> **Problem to solve**
Please output exactly the run of lines that starts at the line with "- rewrite H. by eexists _, _." and ends at the last line of the records below.

> **Information provided**
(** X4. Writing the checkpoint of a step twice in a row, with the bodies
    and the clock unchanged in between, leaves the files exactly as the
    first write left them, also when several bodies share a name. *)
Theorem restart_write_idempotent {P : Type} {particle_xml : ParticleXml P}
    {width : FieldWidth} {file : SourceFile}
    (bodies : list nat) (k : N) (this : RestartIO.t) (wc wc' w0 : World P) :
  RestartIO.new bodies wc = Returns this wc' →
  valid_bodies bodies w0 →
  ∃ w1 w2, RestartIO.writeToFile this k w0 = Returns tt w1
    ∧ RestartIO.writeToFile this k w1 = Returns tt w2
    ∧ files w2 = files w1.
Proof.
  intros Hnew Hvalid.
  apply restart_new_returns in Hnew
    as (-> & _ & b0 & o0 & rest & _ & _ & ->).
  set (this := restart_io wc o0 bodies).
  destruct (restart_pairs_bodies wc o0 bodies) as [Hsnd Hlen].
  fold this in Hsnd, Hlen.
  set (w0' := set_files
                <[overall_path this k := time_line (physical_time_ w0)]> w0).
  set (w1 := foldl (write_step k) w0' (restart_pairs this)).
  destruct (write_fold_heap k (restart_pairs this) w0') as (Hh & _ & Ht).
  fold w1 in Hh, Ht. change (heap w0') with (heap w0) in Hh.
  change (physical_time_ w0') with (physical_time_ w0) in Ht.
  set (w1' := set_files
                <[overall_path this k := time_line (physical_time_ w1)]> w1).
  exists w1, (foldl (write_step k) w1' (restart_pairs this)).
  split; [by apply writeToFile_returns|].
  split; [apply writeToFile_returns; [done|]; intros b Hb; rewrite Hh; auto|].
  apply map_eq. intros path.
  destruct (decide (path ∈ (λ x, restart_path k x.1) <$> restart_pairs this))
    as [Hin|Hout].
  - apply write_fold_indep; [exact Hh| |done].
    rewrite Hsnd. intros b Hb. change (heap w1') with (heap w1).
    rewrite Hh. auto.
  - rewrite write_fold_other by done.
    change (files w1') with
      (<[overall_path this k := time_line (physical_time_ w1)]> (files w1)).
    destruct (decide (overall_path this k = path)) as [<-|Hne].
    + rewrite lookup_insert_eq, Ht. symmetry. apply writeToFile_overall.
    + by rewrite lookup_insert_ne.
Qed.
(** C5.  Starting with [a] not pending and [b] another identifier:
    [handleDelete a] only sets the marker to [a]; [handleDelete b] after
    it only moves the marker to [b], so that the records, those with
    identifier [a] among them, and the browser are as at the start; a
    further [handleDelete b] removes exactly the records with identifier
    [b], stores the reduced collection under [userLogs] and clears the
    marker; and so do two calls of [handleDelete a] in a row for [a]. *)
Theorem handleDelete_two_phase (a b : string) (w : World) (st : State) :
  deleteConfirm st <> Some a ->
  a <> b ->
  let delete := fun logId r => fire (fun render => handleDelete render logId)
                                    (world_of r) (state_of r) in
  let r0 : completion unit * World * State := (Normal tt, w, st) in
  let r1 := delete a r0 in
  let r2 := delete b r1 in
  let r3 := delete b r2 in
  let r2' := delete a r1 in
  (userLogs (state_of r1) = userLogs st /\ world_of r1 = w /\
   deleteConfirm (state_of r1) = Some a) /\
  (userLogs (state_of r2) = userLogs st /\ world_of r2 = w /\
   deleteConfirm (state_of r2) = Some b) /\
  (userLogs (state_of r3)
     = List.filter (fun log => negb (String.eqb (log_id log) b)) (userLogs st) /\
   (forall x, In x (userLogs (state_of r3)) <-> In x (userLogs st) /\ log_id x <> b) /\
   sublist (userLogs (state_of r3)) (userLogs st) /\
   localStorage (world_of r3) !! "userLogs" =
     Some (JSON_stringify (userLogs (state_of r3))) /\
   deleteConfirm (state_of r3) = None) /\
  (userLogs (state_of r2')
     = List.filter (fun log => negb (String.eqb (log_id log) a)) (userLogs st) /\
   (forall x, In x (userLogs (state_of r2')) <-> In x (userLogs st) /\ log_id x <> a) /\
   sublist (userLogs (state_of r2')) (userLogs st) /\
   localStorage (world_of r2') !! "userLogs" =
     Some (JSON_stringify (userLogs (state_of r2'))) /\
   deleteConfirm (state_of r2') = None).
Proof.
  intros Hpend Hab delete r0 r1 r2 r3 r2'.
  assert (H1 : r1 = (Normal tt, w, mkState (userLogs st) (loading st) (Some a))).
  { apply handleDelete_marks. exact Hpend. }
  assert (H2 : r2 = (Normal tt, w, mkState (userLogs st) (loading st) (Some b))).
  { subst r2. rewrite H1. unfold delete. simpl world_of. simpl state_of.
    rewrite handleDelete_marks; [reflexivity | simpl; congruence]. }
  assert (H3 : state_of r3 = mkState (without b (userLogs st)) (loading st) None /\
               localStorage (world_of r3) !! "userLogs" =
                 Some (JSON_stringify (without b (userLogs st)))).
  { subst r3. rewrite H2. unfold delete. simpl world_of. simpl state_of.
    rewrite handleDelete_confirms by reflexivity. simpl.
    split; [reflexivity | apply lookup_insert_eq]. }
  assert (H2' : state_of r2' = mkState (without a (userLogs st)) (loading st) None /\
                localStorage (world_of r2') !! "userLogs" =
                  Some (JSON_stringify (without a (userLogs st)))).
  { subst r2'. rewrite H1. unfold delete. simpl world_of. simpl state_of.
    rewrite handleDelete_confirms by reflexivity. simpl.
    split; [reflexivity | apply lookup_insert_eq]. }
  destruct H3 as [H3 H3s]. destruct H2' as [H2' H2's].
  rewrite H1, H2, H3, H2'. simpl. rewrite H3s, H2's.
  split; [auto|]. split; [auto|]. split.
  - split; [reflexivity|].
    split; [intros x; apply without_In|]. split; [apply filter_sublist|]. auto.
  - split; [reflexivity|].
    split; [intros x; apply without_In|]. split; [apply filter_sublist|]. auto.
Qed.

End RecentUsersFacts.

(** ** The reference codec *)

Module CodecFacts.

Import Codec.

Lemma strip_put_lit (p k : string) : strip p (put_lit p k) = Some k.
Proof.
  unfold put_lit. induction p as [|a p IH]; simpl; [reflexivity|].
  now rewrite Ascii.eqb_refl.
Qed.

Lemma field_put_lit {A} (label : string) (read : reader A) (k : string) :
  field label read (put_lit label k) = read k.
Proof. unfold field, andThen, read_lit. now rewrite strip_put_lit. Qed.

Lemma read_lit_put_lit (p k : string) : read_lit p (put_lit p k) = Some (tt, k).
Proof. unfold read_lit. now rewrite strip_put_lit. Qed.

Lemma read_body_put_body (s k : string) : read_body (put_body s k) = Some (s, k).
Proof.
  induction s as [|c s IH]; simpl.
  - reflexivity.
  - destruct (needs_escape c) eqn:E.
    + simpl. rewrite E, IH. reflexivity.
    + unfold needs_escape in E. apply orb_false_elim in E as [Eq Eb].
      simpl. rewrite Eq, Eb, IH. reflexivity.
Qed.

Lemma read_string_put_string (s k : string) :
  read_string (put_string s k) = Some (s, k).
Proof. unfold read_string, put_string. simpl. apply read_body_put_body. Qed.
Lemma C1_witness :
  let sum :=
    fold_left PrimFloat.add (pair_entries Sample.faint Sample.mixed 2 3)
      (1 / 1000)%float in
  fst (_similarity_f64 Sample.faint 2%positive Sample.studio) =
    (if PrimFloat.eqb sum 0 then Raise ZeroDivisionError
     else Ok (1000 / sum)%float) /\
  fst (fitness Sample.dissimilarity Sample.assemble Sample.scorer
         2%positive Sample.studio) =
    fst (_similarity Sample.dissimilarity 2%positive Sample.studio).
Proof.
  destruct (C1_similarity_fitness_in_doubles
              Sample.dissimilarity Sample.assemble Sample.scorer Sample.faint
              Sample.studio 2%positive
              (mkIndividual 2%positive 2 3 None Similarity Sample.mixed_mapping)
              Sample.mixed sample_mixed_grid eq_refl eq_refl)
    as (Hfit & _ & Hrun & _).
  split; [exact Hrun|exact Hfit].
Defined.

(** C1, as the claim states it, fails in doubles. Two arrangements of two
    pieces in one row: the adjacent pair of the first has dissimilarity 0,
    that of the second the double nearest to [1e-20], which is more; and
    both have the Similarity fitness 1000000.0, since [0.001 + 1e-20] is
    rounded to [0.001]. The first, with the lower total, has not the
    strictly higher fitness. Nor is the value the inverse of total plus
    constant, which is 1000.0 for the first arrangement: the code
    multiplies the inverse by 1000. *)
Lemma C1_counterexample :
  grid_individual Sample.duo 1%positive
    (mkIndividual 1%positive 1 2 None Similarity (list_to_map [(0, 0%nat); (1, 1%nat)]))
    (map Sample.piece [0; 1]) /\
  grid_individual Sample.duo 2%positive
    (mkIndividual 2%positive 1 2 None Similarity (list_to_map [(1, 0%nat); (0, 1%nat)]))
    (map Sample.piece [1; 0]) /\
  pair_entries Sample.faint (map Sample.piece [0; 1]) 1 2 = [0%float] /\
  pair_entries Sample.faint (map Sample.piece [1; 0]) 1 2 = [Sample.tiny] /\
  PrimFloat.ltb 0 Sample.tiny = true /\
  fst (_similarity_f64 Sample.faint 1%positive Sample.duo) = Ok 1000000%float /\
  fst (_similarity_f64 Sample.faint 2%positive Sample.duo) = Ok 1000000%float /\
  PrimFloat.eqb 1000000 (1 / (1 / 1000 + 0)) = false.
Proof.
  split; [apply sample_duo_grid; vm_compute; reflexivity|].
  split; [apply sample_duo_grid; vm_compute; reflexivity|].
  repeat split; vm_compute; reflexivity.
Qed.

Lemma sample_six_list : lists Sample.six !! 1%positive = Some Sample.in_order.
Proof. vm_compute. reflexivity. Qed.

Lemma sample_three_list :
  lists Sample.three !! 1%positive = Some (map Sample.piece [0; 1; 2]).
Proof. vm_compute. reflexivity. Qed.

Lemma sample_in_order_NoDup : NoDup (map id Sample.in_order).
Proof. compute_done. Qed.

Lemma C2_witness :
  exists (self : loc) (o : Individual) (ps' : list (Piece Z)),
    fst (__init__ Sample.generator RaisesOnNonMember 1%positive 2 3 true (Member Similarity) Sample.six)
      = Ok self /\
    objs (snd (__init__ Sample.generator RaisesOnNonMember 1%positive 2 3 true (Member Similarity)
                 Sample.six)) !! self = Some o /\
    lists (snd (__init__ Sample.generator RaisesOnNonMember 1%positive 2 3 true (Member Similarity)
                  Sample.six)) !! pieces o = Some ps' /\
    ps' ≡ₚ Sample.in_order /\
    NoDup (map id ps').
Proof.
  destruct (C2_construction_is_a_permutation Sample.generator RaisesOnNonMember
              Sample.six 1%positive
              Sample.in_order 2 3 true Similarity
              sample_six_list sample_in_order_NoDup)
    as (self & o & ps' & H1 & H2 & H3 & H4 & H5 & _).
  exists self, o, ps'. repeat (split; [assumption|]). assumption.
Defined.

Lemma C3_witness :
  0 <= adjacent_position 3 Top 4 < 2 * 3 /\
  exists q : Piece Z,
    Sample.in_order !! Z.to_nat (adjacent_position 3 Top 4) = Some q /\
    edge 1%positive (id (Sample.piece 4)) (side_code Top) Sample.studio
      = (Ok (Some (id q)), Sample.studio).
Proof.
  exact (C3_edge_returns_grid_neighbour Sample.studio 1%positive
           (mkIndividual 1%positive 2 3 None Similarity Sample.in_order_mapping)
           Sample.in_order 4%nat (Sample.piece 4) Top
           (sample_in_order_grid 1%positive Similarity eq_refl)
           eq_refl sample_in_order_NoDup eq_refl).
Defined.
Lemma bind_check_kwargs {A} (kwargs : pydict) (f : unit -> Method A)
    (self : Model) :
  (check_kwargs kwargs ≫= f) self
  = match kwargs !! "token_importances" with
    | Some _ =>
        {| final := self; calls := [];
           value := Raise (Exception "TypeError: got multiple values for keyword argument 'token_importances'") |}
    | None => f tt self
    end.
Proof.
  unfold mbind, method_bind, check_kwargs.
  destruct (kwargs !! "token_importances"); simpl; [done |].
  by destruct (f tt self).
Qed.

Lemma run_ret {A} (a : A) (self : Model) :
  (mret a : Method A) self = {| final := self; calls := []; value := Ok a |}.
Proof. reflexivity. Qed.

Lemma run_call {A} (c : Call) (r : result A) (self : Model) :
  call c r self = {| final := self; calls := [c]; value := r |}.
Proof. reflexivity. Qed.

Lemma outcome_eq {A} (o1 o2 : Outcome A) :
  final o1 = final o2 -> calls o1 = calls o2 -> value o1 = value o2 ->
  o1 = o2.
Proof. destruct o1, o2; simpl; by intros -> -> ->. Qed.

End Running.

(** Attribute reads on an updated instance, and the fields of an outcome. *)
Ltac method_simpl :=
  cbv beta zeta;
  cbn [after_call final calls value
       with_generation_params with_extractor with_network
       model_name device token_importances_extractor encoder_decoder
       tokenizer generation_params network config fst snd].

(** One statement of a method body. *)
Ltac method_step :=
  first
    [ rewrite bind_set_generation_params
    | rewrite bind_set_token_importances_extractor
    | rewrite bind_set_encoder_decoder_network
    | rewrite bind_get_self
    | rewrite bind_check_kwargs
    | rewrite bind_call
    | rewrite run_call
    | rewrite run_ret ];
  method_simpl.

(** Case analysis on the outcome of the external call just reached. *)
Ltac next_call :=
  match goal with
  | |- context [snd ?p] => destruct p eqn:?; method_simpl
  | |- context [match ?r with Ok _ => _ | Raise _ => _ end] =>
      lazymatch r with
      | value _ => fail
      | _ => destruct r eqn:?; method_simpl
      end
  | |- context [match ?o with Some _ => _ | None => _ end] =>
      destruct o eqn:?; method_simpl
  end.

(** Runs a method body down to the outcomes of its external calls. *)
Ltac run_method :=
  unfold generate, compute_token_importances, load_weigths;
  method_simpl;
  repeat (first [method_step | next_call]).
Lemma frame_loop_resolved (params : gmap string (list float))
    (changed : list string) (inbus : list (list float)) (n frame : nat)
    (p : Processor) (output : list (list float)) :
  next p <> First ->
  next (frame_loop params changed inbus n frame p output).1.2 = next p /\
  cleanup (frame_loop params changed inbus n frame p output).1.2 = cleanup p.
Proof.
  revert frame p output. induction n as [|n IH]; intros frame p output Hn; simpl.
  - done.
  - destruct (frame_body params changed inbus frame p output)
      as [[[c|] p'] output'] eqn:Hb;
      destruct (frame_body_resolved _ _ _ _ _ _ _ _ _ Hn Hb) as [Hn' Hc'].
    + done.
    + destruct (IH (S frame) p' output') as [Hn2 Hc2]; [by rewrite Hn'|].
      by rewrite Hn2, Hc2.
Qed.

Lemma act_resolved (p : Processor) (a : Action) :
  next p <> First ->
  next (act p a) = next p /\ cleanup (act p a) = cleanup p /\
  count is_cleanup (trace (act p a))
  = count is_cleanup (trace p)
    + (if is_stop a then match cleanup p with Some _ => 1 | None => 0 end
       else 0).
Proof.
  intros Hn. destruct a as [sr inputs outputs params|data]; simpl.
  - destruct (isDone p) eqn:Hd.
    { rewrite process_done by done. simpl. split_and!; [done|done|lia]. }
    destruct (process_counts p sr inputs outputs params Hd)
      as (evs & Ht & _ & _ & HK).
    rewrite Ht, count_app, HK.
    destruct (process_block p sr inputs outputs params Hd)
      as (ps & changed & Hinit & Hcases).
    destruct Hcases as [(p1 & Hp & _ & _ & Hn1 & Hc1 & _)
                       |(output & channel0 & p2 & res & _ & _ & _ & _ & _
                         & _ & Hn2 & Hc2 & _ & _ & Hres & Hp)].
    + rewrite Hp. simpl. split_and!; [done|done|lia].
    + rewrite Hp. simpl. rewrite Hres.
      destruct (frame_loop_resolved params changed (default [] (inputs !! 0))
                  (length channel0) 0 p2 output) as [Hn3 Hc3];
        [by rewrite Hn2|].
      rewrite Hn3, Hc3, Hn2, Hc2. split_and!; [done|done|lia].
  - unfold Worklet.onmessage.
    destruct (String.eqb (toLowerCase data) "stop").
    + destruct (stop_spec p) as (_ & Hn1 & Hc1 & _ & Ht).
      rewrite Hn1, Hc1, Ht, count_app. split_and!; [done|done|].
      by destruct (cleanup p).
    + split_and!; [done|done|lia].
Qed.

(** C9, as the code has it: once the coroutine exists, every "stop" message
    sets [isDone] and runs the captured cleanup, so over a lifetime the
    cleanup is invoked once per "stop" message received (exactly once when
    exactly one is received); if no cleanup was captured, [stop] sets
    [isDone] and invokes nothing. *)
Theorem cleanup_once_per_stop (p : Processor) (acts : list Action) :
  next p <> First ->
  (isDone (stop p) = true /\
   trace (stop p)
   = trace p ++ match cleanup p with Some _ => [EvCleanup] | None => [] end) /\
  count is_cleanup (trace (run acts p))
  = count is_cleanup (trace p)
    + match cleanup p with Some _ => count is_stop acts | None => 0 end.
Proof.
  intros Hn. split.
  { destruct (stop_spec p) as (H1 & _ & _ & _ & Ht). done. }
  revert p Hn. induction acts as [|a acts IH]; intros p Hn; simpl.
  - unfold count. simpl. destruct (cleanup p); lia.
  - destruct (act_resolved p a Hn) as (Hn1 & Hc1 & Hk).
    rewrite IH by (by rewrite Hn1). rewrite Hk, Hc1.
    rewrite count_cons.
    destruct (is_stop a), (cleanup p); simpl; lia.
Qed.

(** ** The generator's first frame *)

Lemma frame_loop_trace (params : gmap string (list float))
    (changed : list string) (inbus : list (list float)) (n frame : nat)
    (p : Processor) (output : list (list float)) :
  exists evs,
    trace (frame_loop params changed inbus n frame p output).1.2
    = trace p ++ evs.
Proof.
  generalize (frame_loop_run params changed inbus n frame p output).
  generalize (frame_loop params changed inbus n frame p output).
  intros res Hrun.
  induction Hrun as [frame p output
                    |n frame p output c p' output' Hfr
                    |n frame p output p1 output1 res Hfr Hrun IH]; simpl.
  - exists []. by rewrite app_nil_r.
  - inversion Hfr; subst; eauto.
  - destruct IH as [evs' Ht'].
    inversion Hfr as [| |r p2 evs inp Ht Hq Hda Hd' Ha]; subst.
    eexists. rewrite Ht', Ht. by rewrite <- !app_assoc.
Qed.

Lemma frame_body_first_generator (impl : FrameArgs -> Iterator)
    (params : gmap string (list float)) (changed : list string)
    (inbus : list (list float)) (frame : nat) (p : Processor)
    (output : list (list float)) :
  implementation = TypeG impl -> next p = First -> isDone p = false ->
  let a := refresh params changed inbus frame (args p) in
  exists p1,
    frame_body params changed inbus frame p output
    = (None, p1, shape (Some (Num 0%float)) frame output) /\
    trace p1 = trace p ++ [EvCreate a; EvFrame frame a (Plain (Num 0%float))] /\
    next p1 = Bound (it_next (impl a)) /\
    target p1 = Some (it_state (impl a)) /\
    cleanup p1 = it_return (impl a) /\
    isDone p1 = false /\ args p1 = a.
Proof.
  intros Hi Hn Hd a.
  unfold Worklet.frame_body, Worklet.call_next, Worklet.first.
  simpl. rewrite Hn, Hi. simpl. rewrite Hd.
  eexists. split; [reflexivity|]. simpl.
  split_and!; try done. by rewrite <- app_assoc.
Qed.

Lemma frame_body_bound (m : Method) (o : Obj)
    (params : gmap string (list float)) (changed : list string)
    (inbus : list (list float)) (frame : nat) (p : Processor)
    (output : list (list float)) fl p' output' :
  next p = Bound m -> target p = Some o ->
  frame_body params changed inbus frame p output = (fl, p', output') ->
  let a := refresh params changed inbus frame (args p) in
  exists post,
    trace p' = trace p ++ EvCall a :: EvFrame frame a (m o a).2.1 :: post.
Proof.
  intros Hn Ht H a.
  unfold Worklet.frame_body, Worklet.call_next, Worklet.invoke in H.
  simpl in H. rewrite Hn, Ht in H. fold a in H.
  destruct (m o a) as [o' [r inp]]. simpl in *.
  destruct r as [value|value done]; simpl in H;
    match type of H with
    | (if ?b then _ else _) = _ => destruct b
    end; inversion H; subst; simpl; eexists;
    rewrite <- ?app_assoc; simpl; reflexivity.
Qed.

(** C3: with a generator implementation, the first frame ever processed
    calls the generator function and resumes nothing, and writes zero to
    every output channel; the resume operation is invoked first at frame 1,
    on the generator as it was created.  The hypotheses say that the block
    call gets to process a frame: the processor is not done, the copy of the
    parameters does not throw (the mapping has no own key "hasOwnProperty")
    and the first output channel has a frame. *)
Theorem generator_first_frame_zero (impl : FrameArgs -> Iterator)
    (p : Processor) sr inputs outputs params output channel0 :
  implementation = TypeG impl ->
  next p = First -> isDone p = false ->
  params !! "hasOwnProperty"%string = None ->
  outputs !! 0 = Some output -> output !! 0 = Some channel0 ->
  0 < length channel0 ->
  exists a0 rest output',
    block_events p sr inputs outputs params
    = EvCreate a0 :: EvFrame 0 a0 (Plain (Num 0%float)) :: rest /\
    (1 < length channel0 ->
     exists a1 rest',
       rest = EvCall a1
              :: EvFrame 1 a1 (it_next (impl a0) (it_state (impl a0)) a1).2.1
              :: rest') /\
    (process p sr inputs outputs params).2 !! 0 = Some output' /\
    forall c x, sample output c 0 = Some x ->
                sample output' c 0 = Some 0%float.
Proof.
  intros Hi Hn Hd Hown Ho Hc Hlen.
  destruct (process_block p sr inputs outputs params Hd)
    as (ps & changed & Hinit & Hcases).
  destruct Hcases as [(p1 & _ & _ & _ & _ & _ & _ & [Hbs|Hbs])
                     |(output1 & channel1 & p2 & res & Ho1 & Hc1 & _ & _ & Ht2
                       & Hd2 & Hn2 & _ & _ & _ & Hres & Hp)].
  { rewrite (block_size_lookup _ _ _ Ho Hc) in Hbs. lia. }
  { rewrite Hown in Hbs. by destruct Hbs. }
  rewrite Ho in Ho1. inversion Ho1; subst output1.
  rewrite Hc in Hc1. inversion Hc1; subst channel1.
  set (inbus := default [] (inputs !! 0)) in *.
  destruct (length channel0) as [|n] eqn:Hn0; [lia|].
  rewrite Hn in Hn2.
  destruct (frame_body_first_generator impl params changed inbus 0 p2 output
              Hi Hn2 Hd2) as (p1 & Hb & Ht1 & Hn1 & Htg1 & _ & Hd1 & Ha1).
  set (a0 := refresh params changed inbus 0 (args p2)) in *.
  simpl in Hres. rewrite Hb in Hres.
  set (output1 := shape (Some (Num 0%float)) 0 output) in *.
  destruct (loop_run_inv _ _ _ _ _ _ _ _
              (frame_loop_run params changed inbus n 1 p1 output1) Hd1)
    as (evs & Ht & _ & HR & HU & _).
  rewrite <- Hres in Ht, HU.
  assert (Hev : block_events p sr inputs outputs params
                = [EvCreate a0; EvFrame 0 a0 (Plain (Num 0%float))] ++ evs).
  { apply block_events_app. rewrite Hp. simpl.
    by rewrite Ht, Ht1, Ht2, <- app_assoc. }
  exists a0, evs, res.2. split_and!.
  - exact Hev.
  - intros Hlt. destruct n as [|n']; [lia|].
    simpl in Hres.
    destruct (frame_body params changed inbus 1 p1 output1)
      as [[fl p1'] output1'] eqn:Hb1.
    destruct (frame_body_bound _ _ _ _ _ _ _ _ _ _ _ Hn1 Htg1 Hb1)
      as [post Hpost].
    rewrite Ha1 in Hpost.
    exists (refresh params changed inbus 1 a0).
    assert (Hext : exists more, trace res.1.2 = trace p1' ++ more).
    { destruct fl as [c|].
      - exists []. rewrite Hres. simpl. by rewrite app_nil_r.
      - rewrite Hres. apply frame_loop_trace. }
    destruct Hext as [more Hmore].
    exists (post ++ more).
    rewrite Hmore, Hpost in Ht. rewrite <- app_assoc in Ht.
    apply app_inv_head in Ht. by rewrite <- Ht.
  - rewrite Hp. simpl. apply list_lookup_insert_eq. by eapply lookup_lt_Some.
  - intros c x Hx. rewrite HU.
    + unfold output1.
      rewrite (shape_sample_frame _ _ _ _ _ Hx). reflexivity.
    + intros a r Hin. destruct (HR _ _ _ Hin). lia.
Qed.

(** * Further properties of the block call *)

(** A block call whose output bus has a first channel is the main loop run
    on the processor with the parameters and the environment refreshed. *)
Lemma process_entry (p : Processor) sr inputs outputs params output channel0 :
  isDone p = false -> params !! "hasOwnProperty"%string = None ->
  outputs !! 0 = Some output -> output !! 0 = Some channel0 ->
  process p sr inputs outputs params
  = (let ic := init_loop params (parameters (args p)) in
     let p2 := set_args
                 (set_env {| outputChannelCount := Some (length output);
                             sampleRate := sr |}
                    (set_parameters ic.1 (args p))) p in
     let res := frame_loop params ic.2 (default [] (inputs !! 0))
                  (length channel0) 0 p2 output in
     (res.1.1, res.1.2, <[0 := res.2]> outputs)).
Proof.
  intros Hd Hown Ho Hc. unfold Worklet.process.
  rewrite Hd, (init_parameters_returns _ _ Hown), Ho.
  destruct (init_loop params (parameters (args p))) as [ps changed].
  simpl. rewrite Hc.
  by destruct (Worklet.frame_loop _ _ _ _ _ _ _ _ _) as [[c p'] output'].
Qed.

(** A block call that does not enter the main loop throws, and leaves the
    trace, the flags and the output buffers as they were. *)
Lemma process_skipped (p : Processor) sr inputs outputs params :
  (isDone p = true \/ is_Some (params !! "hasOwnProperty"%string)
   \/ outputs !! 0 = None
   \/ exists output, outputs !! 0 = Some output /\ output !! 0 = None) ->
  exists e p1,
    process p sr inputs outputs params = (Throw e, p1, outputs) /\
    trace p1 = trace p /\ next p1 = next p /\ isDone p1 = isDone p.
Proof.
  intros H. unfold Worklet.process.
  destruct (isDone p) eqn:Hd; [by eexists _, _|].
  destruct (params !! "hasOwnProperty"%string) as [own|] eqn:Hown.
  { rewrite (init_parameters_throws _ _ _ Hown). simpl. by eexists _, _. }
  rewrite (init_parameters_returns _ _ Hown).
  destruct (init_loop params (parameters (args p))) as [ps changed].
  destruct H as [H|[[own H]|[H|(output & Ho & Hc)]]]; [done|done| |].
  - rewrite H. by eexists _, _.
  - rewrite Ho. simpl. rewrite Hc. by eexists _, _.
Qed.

> **Solution for this problem**
  - rewrite H. by eexists _, _.
  - rewrite Ho. simpl. rewrite Hc. by eexists _, _.
Qed.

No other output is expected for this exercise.